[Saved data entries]
-------

(** * Rewards ledger: points engine, social connections, referrals and
      reconciliation jobs.

    Two implementations of the same operations are embedded:
    - [Db]   : the persistent store (server/db.ts, drizzle over MySQL/TiDB);
    - [Mock] : the in-memory store  (server/mockStore.ts).

    Conventions of the embedding.
    - Points are JavaScript numbers / SQL [int]s holding integers; they are
      modelled as unbounded [Z].
    - A [Date] is the millisecond clock value; every exported operation
      receives the value [now] that its [new Date()] calls read.
    - The UTC day string [today] that the source derives from the clock is
      passed along with [now].
    - Random tokens ([nanoid(8)]) and the answers of the two external HTTP
      APIs are inputs of the operation that consumes them.
    - [getDb()] is taken to return a connection: the embedding starts after
      the [if (!db) return ...] line of each function. *)

From Stdlib Require Import ZArith List String Ascii Bool Lia DecimalString.
From Stdlib Require Import Permutation Sorted.
Import ListNotations.

Local Open Scope Z_scope.
Local Open Scope string_scope.

(** ** Strings as JavaScript uses them here *)

Definition lower_ascii (c : ascii) : ascii :=
  let n := nat_of_ascii c in
  if ((65 <=? n) && (n <=? 90))%nat then ascii_of_nat (n + 32) else c.

Definition upper_ascii (c : ascii) : ascii :=
  let n := nat_of_ascii c in
  if ((97 <=? n) && (n <=? 122))%nat then ascii_of_nat (n - 32) else c.

Fixpoint map_string (f : ascii -> ascii) (s : string) : string :=
  match s with
  | EmptyString => EmptyString
  | String c r => String (f c) (map_string f r)
  end.

(** [String.prototype.toLowerCase] / [toUpperCase] on the ASCII range. *)
Definition toLowerCase : string -> string := map_string lower_ascii.
Definition toUpperCase : string -> string := map_string upper_ascii.

(** Template-literal rendering of an integer. *)
Definition show_Z (z : Z) : string := NilZero.string_of_int (Z.to_int z).

(** JavaScript truthiness of a nullable string and of a nullable value. *)
Definition truthy (o : option string) : bool :=
  match o with
  | Some s => negb (String.eqb s "")
  | None => false
  end.

(** [s || d] for an optional string [s]. *)
Definition or_else (o : option string) (d : string) : string :=
  if truthy o then match o with Some s => s | None => d end else d.

(** [s || null]. *)
Definition or_null (o : option string) : option string :=
  if truthy o then o else None.

Definition opt_string_eqb (o : option string) (v : string) : bool :=
  match o with
  | Some s => String.eqb s v
  | None => false
  end.

(** ** Clock and external HTTP answers *)

Definition Date := Z.

(** What an awaited [fetch] gives: a response with its status, or a thrown
    error (network failure, abort on timeout). *)
Inductive FetchResult : Type :=
| Response (status : Z)
| FetchError.

(** [response.ok] *)
Definition response_ok (status : Z) : bool :=
  ((200 <=? status) && (status <=? 299))%Z.

(** ** Rows (drizzle/schema.ts, and the Mock* types of mockStore.ts) *)

Record WalletProfile : Type := mkWalletProfile {
  wp_walletAddress : string;
  wp_chainType : string;
  wp_totalPoints : Z;
  wp_connectBonusClaimed : bool;
  wp_xConnected : bool;
  wp_xUsername : option string;
  wp_xConnectedAt : option Date;
  wp_discordConnected : bool;
  wp_discordUsername : option string;
  wp_discordConnectedAt : option Date;
  wp_discordId : option string;
  wp_discordVerified : bool;
  wp_discordVerifiedAt : option Date;
  wp_referralCode : option string;
  wp_referredBy : option string;
  wp_referralCount : Z;
  wp_referralPointsEarned : Z;
  wp_createdAt : Date;
  wp_updatedAt : Date
}.

(** The [status] column: ["active"] or ["revoked"]. *)
Inductive TaskStatus : Type := Active | Revoked.

Definition is_active (st : TaskStatus) : bool :=
  match st with Active => true | Revoked => false end.

Record TaskCompletion : Type := mkTaskCompletion {
  tc_id : Z;
  tc_walletAddress : string;
  tc_taskType : string;
  tc_pointsAwarded : Z;
  tc_completionDate : option string;
  tc_metadata : option string;
  tc_status : TaskStatus;
  tc_completedAt : Date;
  tc_revokedAt : option Date
}.
(** * Vault semantic search (skills/vault-search/scripts/search.py)

    A shallow embedding of [search]: the statement it sends to SQLite
    (nearest chunks of the vector index, left join with the notes, the
    optional filters, the final ordering), the window it asks the index for,
    and the results it builds from the rows, with the state of the database
    connection on every way out; and of [format_results], the text view of
    the results. The folder is written into the statement between two quotes:
    where it has a quote of its own, the statement is read from its text. *)

From Stdlib Require Import String Ascii.
From Stdlib Require DecimalString.
From Stdlib Require Import List Bool Arith NArith ZArith QArith Lia ZifyBool Sorted.
From Stdlib Require Import Permutation.
Import ListNotations.

Local Open Scope nat_scope.

(** ** Python strings *)

(** A Python [str] is a sequence of code points. *)
Definition pystr := list N.

(** The [str] of an ASCII literal. *)
Definition py (s : string) : pystr :=
  map N_of_ascii (list_ascii_of_string s).

Fixpoint str_eqb (a b : pystr) : bool :=
  match a, b with
  | [], [] => true
  | x :: a', y :: b' => N.eqb x y && str_eqb a' b'
  | _, _ => false
  end.

(** [s.startswith(p)] *)
Fixpoint startswith (s p : pystr) {struct p} : bool :=
  match p, s with
  | [], _ => true
  | x :: p', y :: s' => N.eqb x y && startswith s' p'
  | _ :: _, [] => false
  end.

(** [s.endswith(p)] *)
Definition endswith (s p : pystr) : bool :=
  (length p <=? length s) && str_eqb (skipn (length s - length p) s) p.

(** [bool(s)] for an optional string argument: [None] and the empty string
    are false. *)
Definition truthy (s : option pystr) : bool :=
  match s with
  | Some (_ :: _) => true
  | _ => false
  end.

(** ** json.loads

    The decoder of the standard library (json/decoder.py, json/scanner.py):
    [JSONDecodeError] is [Stop]. A [float] is kept as the text of its literal;
    the depth of nesting and the length of an integer are not bounded.
    Recursion is on fuel; [Fuel] is the answer of a call that ran out of it,
    which [loads] never does (lemma [raw_decode_fuel]). *)

#[warnings="-register-all"]
Inductive pyvalue : Type :=
| PyNone
| PyBool (b : bool)
| PyInt (z : Z)
| PyFloat (literal : pystr)
| PyStr (s : pystr)
| PyList (items : list pyvalue)
| PyDict (pairs : list (pystr * pyvalue)).

Inductive scan (A : Type) : Type :=
| Ok (a : A) (rest : pystr)
| Stop
| Fuel.
Arguments Ok {A} a rest.
Arguments Stop {A}.
Arguments Fuel {A}.

Definition scan_bind {A B} (x : scan A) (k : A -> pystr -> scan B) : scan B :=
  match x with
  | Ok a rest => k a rest
  | Stop => Stop
  | Fuel => Fuel
  end.

Notation "'do' ( a , r ) <- x ; k" := (scan_bind x (fun a r => k))
  (at level 10, a name, r name, x at level 100, k at level 200).

Definition is_ws (c : N) : bool :=
  (c =? 32)%N || (c =? 9)%N || (c =? 10)%N || (c =? 13)%N.

(** [WHITESPACE.match(s, end).end()] *)
Fixpoint skip_ws (s : pystr) : pystr :=
  match s with
  | c :: t => if is_ws c then skip_ws t else s
  | [] => []
  end.

Definition is_digit (c : N) : bool := (48 <=? c)%N && (c <=? 57)%N.

Definition hexval (c : N) : option N :=
  if is_digit c then Some (c - 48)%N
  else if (97 <=? c)%N && (c <=? 102)%N then Some (c - 87)%N
  else if (65 <=? c)%N && (c <=? 70)%N then Some (c - 55)%N
  else None.

(** [_decode_uXXXX]: four hexadecimal digits. *)
Definition decode_uXXXX (s : pystr) : option (N * pystr) :=
  match s with
  | a :: b :: c :: d :: t =>
      match hexval a, hexval b, hexval c, hexval d with
      | Some x, Some y, Some z, Some w =>
          Some (4096 * x + 256 * y + 16 * z + w, t)%N
      | _, _, _, _ => None
      end
  | _ => None
  end.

-------

Return, word for word, every line from the top of the entries down to the line that holds "- [getDb()] is", both included.

(** * Rewards ledger: points engine, social connections, referrals and
      reconciliation jobs.

    Two implementations of the same operations are embedded:
    - [Db]   : the persistent store (server/db.ts, drizzle over MySQL/TiDB);
    - [Mock] : the in-memory store  (server/mockStore.ts).

    Conventions of the embedding.
    - Points are JavaScript numbers / SQL [int]s holding integers; they are
      modelled as unbounded [Z].
    - A [Date] is the millisecond clock value; every exported operation
      receives the value [now] that its [new Date()] calls read.
    - The UTC day string [today] that the source derives from the clock is
      passed along with [now].
    - Random tokens ([nanoid(8)]) and the answers of the two external HTTP
      APIs are inputs of the operation that consumes them.
    - [getDb()] is taken to return a connection: the embedding starts after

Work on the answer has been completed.